Lost my dad 12 weeks ago

Lost my dad 12 weeks ago, he had a rare aggresive partoid cancer. He was in recovery then we were told it had gone to his brain, we lost him 3 weeks later. The cancer battle was a little over 2 years in total, numerous surgeries and hospital stays very difficult for mum and dad. My dads brain tumours made sense of how he had changed for a couple of months before ge died, but we had no idea and it came as a shock.

I cry everyday sometines several times, sometimes i cry so as my family dont see. I dont want them to be upset and worry, im angry, im lost, i miss his silly jokes, i miss his laughter. Our house and my parents home is so quiet without him, he was a loud funny man, a grandad and great grandad, very proud man. I cant see anything to be happy about at the moment, everyday tasks seems a struggle. I still picture him in his last week totally silent and still, not my dad at all. I was with him when he passed it was so peaceful but sureal at the same time. I miss him every single day. Everyone tells me different things, how i should feel, how time heals, im here if you need anything!! What that means i just dont get, mostly empty words, then that makes me angry. Is this all normal? It feels awful.

  • Hi Lillmm,

    I'm so very sorry for your loss. I lost my mum on 26 September and it is as awful as you describe. There are no words that make you feel any different, it's difficult for people to know what to say but whatever they say, they mean well. I thought after last couple days without crying, I wouldn't cry anymore but got upset in front of my dad today and then felt bad , as you say you don't want to worry or upset your family.

    Quite a few people going through the same situation say they get angry, I did too and everything seems pointless. And now I am going through the guilt, did I see mum enough, did I do enough to help, wishing I had spent more time with her, you beat yourself up emotionally.

    I won't ever get over losing my mum, I will miss her every day for the rest of my life but she was such a strong character, beautiful inside and out and my neices who are both parents, say that as a parent, you would never want to see your children with such sadness. I know she would want me to be happy again and I am trying to get there, but it is hard. 

    You asked if it was normal, yes is the answer. We're all different and cope/react different ways, I find this forum has helped me, all of us on a path not chosen.

     

  • Hi

    Your experience is very similiar to mine.

    l lost my dad 14 weeks ago this coming Thursday. He had a partoid tumour under his ear. It was very agressive and grew very quickly over a period of 8 weeks. He was in a hospice and originally went in for pain relief. We never imagined for one moment he wouldn’t be coming home. 
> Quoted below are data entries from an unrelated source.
Lemma puts_queue bs p : pipe_ok p -> Z.of_nat (length (pq p) + length bs) <= PIPESIZE ->
  pipe_ok (puts bs p) /\ pq (puts bs p) = pq p ++ bs.
Proof.
  revert p. induction bs as [|b bs IH]; intros p Hok Hlen; simpl in *.
  { by rewrite app_nil_r. }
  destruct (pi_put_queue b p Hok ltac:(lia)) as [Hok1 Hq1].
  destruct (IH (pi_put b p) Hok1) as [Hok2 Hq2].
  { rewrite Hq1, length_app. simpl. lia. }
  split; [done|]. unfold puts in *. by rewrite Hq2, Hq1, <- app_assoc.
Qed.

Lemma puts_fields bs p : pi_lock (puts bs p) = pi_lock p /\ pi_readopen (puts bs p) = pi_readopen p /\
  pi_writeopen (puts bs p) = pi_writeopen p.
Proof. revert p. induction bs as [|b bs IH]; intros p; [done|]. simpl. apply (IH (pi_put b p)). Qed.
Lemma puts_lock bs l p : puts bs (set_pi_lock l p) = set_pi_lock l (puts bs p).
Proof. revert p. induction bs as [|b bs IH]; intros p; [done|]. apply (IH (pi_put b p)). Qed.

Section PipeQueue.
Context `{HC : Ctx} `{HI : Image} `{HO : !ImageOk} `{HF : Frame} `{HS : Syms}.

#[export] Instance pi_klock pi : KLock (pi_lens pi).
Proof. split; intros; simpl; try done; by destruct (kn_pipes s !! pi). Qed.

Lemma upd_pipe_twice pi p q s : upd_pipe pi p (upd_pipe pi q s) = upd_pipe pi p s.
Proof. unfold upd_pipe, set_pipes; simpl. by rewrite insert_insert_eq. Qed.
Lemma upd_pipe_id pi p s : kn_pipes s !! pi = Some p -> upd_pipe pi p s = s.
Proof. intros H. unfold upd_pipe, set_pipes. rewrite insert_id by done. by destruct s. Qed.

Lemma lset_pi pi p x s : kn_pipes s !! pi = Some p -> lset (pi_lens pi) x s = upd_pipe pi (set_pi_lock x p) s.
Proof. simpl. by intros ->. Qed.

(** Process [me] is inside the pipe's critical section, holding no other
    lock. *)
Record in_pipe (s : kern) (me : Z) (pr : proc) (pi : Z) (p : pipe) (lk : spinlock) (b : bool) : Prop := {
  ip_nested : nested 1 b s;
  ip_cur : cur s = Some me;
  ip_me : nth_proc s me = Some pr;
  ip_free : plocks_free s;
  ip_pipe : kn_pipes s !! pi = Some p;
  ip_held : pi_lock p = held lk;
  ip_lk : unlocked lk
}.

Lemma in_pipe_upd s me pr pi p lk b q : in_pipe s me pr pi p lk b -> pi_lock q = pi_lock p ->
  in_pipe (upd_pipe pi q s) me pr pi q lk b.
Proof.
  intros [] Hl. split; try done; [by apply lookup_insert_eq|congruence].
Qed.

Lemma getpi_ok pi p s : kn_pipes s !! pi = Some p -> getpi pi s = Done p s.
Proof. unfold getpi. by intros ->. Qed.
Lemma setpi_ok pi f p s : kn_pipes s !! pi = Some p -> setpi pi f s = Done tt (upd_pipe pi (f p) s).
Proof. intros H. unfold setpi. by rewrite (bind_Done _ _ _ _ _ (getpi_ok _ _ _ H)). Qed.

Lemma vm_same {A} (m : M kst A) a s : m (lget mem_lens s) = Done a (lget mem_lens s) -> vm m s = Done a s.
Proof. intros H. unfold vm. rewrite (lift_Done _ _ _ _ _ H). f_equal. destruct s as [f]. by destruct f. Qed.

(** The user memory of process [me]: its page table [T], and [m] the
    physical memory. *)
Notation umem s := (k_mem (fs_k (kn_fs s))).

Lemma ucopyin1 s me pr T va b : cur s = Some me -> nth_proc s me = Some pr ->
  wf (umem s) T (p_pagetable pr) -> no_page0 (umem s) T -> 0 <= va < 2 ^ 64 -> ureads (umem s) T va [b] ->
  ucopyin va 1 s = Done (0, [b]) s.
Proof.
  intros Hme Hp Hwf H0 Hva Hrd. unfold ucopyin.
  rewrite (bind_Done _ _ _ _ _ (myproc_ok _ _ Hme)), (bind_Done _ _ _ _ _ (getp_ok _ _ _ Hp)).
  apply vm_same.
  destruct (copyin_loop_spec 2 va 1 [] (fs_k (kn_fs s)) T (p_pagetable pr)) as (r & bs & Hrun & Hbs & Hr);
    try done; try lia. change (lget mem_lens s) with (fs_k (kn_fs s)). unfold copyin.
  change (S (Z.to_nat 1)) with 2%nat. rewrite Hrun.
  destruct (Hrd 0%nat b eq_refl) as (pa & Hpa & ->). rewrite Z.add_0_r in Hpa.
  destruct Hr as [[-> Hl]|(-> & Hl & Hn)].
  - destruct bs as [|x [|]]; simpl in Hl; try lia. destruct (Hbs 0%nat x eq_refl) as (pa' & Hpa' & ->).
    rewrite Z.add_0_r in Hpa'. simpl. congruence.
  - destruct bs; simpl in *; [|lia]. rewrite Z.add_0_r in Hn. congruence.
Qed.

(** The loop of [pipewrite] with [bs] still to write, and room for [room]
    bytes. *)
Lemma pipewrite_loop_spec bs fuel s me pr pi p lk b T addr n i :
  in_pipe s me pr pi p lk b -> pipe_ok p -> pi_readopen p = true -> p_killed pr = 0 ->
  wf (umem s) T (p_pagetable pr) -> no_page0 (umem s) T -> ureads (umem s) T (addr + i) bs ->
  0 <= addr + i -> addr + n <= 2 ^ 64 -> n = i + Z.of_nat (length bs) -> (length bs < fuel)%nat ->
  let room := (Z.to_nat PIPESIZE - length (pq p))%nat in
  let s1 := upd_pipe pi (puts (take room bs) p) s in
  pipewrite_loop fuel me pi addr n i s =
  if decide (length bs <= room)%nat then Done (Some n) s1
  else Sleep (ch_nwrite pi) (asleep (ch_nwrite pi) me pr (lset (pi_lens pi) lk (woken (ch_nread pi) me s1))).
Proof.
  revert fuel s p i. induction bs as [|b0 bs IH]; intros fuel s p i Hin Hok Hro Hk Hwf H0 Hrd Ha Hb Hn Hf room s1.
  { destruct fuel; [simpl in Hf; lia|]. cbn [pipewrite_loop]. cbn [length] in *.
    destruct (Z.ltb_spec i n); [lia|]. rewrite decide_True by lia.
    unfold s1. rewrite take_nil. cbn [puts foldl]. rewrite upd_pipe_id by apply Hin. unfold ret. do 2 f_equal. lia. }
  destruct fuel as [|fuel]; [simpl in Hf; lia|]. cbn [pipewrite_loop]. simpl in Hn, Hf.
  destruct (Z.ltb_spec i n); [|lia]. destruct (Hin) as [Hnest Hcur Hme Hfree Hpi Hheld Hlk].
  rewrite (bind_Done _ _ _ _ _ (getpi_ok _ _ _ Hpi)), Hro. cbn [negb].
  rewrite (bind_Done _ _ _ _ _ (killed_ok 1 b me pr s Hnest Hme (proj2 Hfree _ _ Hme))).
  rewrite Hk. cbn [Z.eqb negb]. rewrite (pq_full p Hok).
  destruct (Z.eqb_spec (Z.of_nat (length (pq p))) PIPESIZE) as [Hfull|Hfull].
  - assert (Hroom : room = O) by (unfold room; lia). unfold s1. rewrite Hroom. cbn [take]. rewrite decide_False by (simpl; lia).
    rewrite (bind_Done _ _ _ _ _ (wakeup_me 1 b _ me s Hnest Hfree Hcur)). simpl (puts _ _).
    rewrite upd_pipe_id by done.
    apply (ksleep_ok (pi_lens pi) lk b); try done.
    + simpl. by rewrite Hpi.
    + by apply woken_me.
    + by apply (proj2 Hfree me).
  - pose proof (pq_count p Hok) as Hc.
    rewrite u64_small by lia.
    rewrite (bind_Done _ _ _ _ _ (ucopyin1 s me pr T (addr + i) b0 Hcur Hme Hwf H0 ltac:(lia)
      (fun j x Hj => Hrd j x ltac:(destruct j as [|[|]]; [exact Hj|done|done])))).
    change ((fst (0, [b0]) =? -1)) with false. cbn [hd snd].
    rewrite (bind_Done _ _ _ _ _ (setpi_ok _ _ _ _ Hpi)).
    destruct (pi_put_queue b0 p Hok ltac:(lia)) as [Hok1 Hq1].
    assert (Hroom : room = S (room - 1)) by (unfold room; lia).
    rewrite (IH fuel (upd_pipe pi (pi_put b0 p) s) (pi_put b0 p) (i + 1)); try done; try lia.
    + assert (Hr1 : (Z.to_nat PIPESIZE - length (pq (pi_put b0 p)))%nat = (room - 1)%nat).
      { rewrite Hq1, length_app. unfold room. simpl. lia. }
      rewrite Hr1. unfold s1. rewrite upd_pipe_twice.
      assert (Ht : take room (b0 :: bs) = b0 :: take (room - 1) bs) by (rewrite Hroom at 1; done).
      rewrite Ht. cbn [length].
      destruct (decide (length bs <= room - 1)%nat), (decide (S (length bs) <= room)%nat); try lia; done.
    + eapply in_pipe_upd; [exact Hin|done].
    + intros j x Hj. replace (addr + (i + 1) + Z.of_nat j) with (addr + i + Z.of_nat (S j)) by lia. by apply Hrd.
Qed.

Lemma lset_mem_twice k k' s : lset mem_lens k (lset mem_lens k' s) = lset mem_lens k s.
Proof. reflexivity. Qed.

Lemma ucopyout1 s me pr l T D va ch : cur s = Some me -> nth_proc s me = Some pr ->
  as_inv (fs_k (kn_fs s)) l T (p_pagetable pr) D -> user_owned (umem s) T D ->
  is_Some (uaddr (umem s) T va) -> 0 <= va < 2 ^ 64 ->
  exists k', ucopyout va [ch] s = Done 0 (lset mem_lens k' s) /\ as_inv k' l T (p_pagetable pr) D /\
    (forall va', pte_at (k_mem k') T va' = pte_at (umem s) T va') /\ uwritten D (umem s) (k_mem k') va [ch].
Proof.
  intros Hme Hp Has Hown [pa Hpa] Hva. unfold ucopyout.
  rewrite (bind_Done _ _ _ _ _ (myproc_ok _ _ Hme)), (bind_Done _ _ _ _ _ (getp_ok _ _ _ Hp)).
  destruct (copyout_loop_spec 2 va [ch] (fs_k (kn_fs s)) l T (p_pagetable pr) D)
    as (r & k' & n & Hrun & Has' & Hpte & Hw & _ & Hr); try done; [simpl; lia|].
  destruct Hr as [[-> ->]|(_ & Hn & Hx)].
  - exists k'. conjs; try done. unfold vm. by apply lift_Done.
  - simpl in Hn. assert (n = O) as -> by lia. rewrite Z.add_0_r in Hx. congruence.
Qed.

Lemma user_owned_ext m m' T D : (forall va, pte_at m' T va = pte_at m T va) -> user_owned m T D -> user_owned m' T D.
Proof. intros H Ho va. rewrite (uaddr_ext m m' T H). apply Ho. Qed.

(** The loop of [piperead] when the rest of the user's buffer is writable. *)
Lemma piperead_loop_spec l T D me pr pi lk b addr n q fuel s p i :
  in_pipe s me pr pi p lk b -> pipe_ok p -> pq p = q ->
  as_inv (fs_k (kn_fs s)) l T (p_pagetable pr) D -> user_owned (umem s) T D ->
  (forall j, i <= j < n -> is_Some (uaddr (umem s) T (addr + j))) -> 0 <= addr + i -> addr + n <= 2 ^ 64 ->
  (Z.to_nat (n - i) < fuel)%nat ->
  let m := Nat.min (Z.to_nat (n - i)) (length q) in
  exists k' p', piperead_loop fuel pi addr n i s = Done (i + Z.of_nat m) (lset mem_lens k' (upd_pipe pi p' s)) /\
    pipe_ok p' /\ pq p' = drop m q /\
    (pi_lock p' = pi_lock p /\ pi_readopen p' = pi_readopen p /\ pi_writeopen p' = pi_writeopen p) /\
    as_inv k' l T (p_pagetable pr) D /\
    (forall va, pte_at (k_mem k') T va = pte_at (umem s) T va) /\
    uwritten D (umem s) (k_mem k') (addr + i) (take m q).
Proof.
  revert q s p i. induction fuel as [|fuel IH]; [lia|].
  intros q s p i Hin Hok Hq Has Hown Hacc Ha Hb Hf m.
  assert (Hstop : m = O -> Done i s = Done (i + Z.of_nat m) (lset mem_lens (fs_k (kn_fs s)) (upd_pipe pi p s)) /\
    uwritten D (umem s) (umem s) (addr + i) (take m q)).
  { intros ->. rewrite upd_pipe_id by apply Hin. split.
    - rewrite Z.add_0_r. f_equal. destruct s as [f]. by destruct f.
    - split; [done|]. intros. symmetry. apply overlay_out. simpl. lia. }
  cbn [piperead_loop]. destruct (Z.ltb_spec i n) as [Hlt|Hge].
  2: { destruct Hstop as [H1 H2]; [unfold m; lia|]. exists (fs_k (kn_fs s)), p. conjs; try done.
       rewrite Hq. by replace m with O by (unfold m; lia). }
  destruct (Hin) as [Hnest Hcur Hme Hfree Hpi Hheld Hlk].
  rewrite (bind_Done _ _ _ _ _ (getpi_ok _ _ _ Hpi)), (pq_empty p Hok).
  destruct (Z.eqb_spec (Z.of_nat (length (pq p))) 0) as [He|He].
  { destruct Hstop as [H1 H2]; [unfold m; rewrite <- Hq; lia|]. exists (fs_k (kn_fs s)), p. conjs; try done.
    rewrite Hq. by replace m with O by (unfold m; rewrite <- Hq; lia). }
  destruct (pi_get_queue p Hok) as (ch & p1 & Hget & Hok1 & Hq1 & Hfl & Hfr & Hfw).
  { intros E. by rewrite E in He. }
  rewrite Hget. rewrite (bind_Done _ _ _ _ _ (setpi_ok _ _ _ _ Hpi)). rewrite u64_small by lia.
  assert (Hin1 : in_pipe (upd_pipe pi p1 s) me pr pi p1 lk b) by (by eapply in_pipe_upd).
  destruct (ucopyout1 (upd_pipe pi p1 s) me pr l T D (addr + i) ch) as (k1 & Hc & Has1 & Hpte1 & Hw1); try done;
    [apply Hacc; lia|lia|].
  rewrite (bind_Done _ _ _ _ _ Hc). change (0 =? -1) with false. cbv iota.
  assert (q = ch :: pq p1) as -> by congruence.
  destruct (IH (pq p1) (lset mem_lens k1 (upd_pipe pi p1 s)) p1 (i + 1))
    as (k' & p' & Hrun & Hok' & Hq' & Hf' & Has' & Hpte' & Hw'); try done; try lia.
  - by destruct Hin1.
  - by eapply user_owned_ext.
  - intros j Hj. simpl. rewrite (uaddr_ext (umem s)) by done. apply Hacc. lia.
  - set (m1 := Nat.min (Z.to_nat (n - (i + 1))) (length (pq p1))) in *.
    assert (Hm : m = S m1) by (unfold m, m1; simpl; lia).
    exists k', p'. rewrite Hrun, Hm. conjs; try done.
    + f_equal; [lia|]. rewrite <- (upd_pipe_twice pi p' p1 s). done.
    + destruct Hf' as (-> & _). done.
    + destruct Hf' as (_ & -> & _). done.
    + destruct Hf' as (_ & _ & ->). done.
    + intros va. by rewrite Hpte'.
    + cbn [take]. change (ch :: take m1 (pq p1)) with ([ch] ++ take m1 (pq p1)).
      eapply uwritten_app; [exact Hw1|].
      replace (addr + i + Z.of_nat (length [ch])) with (addr + (i + 1)) by (simpl; lia). exact Hw'.
Qed.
    In less then 12 months from diagnosis he was gone.

    I, like you i am finding it very difficult and I am pass through a roller coaster of emotions. My dad was a loving husband, father, grandad and great grandad like yours.

     

    I have also listened to empty words from people and find it very sad. It makes me very angry.

     

    I hope our grief improves with time, like people say it does, but I can’t see me feeling any different anytime soon.

    Take care

  • Hi

    Sorry for your loss

    Its a very rare cancer and the journey was very long for everyone, our loved ones are at peace now. My dad was ready to go he said he had suffered enough and wanted to go. He also had throat cancer 40yrs ago was fed up with the fight!! 

    I feel your pain hopefully it will be easier to live with as time goes on, im sure it will. Just take each day as it comes, take care.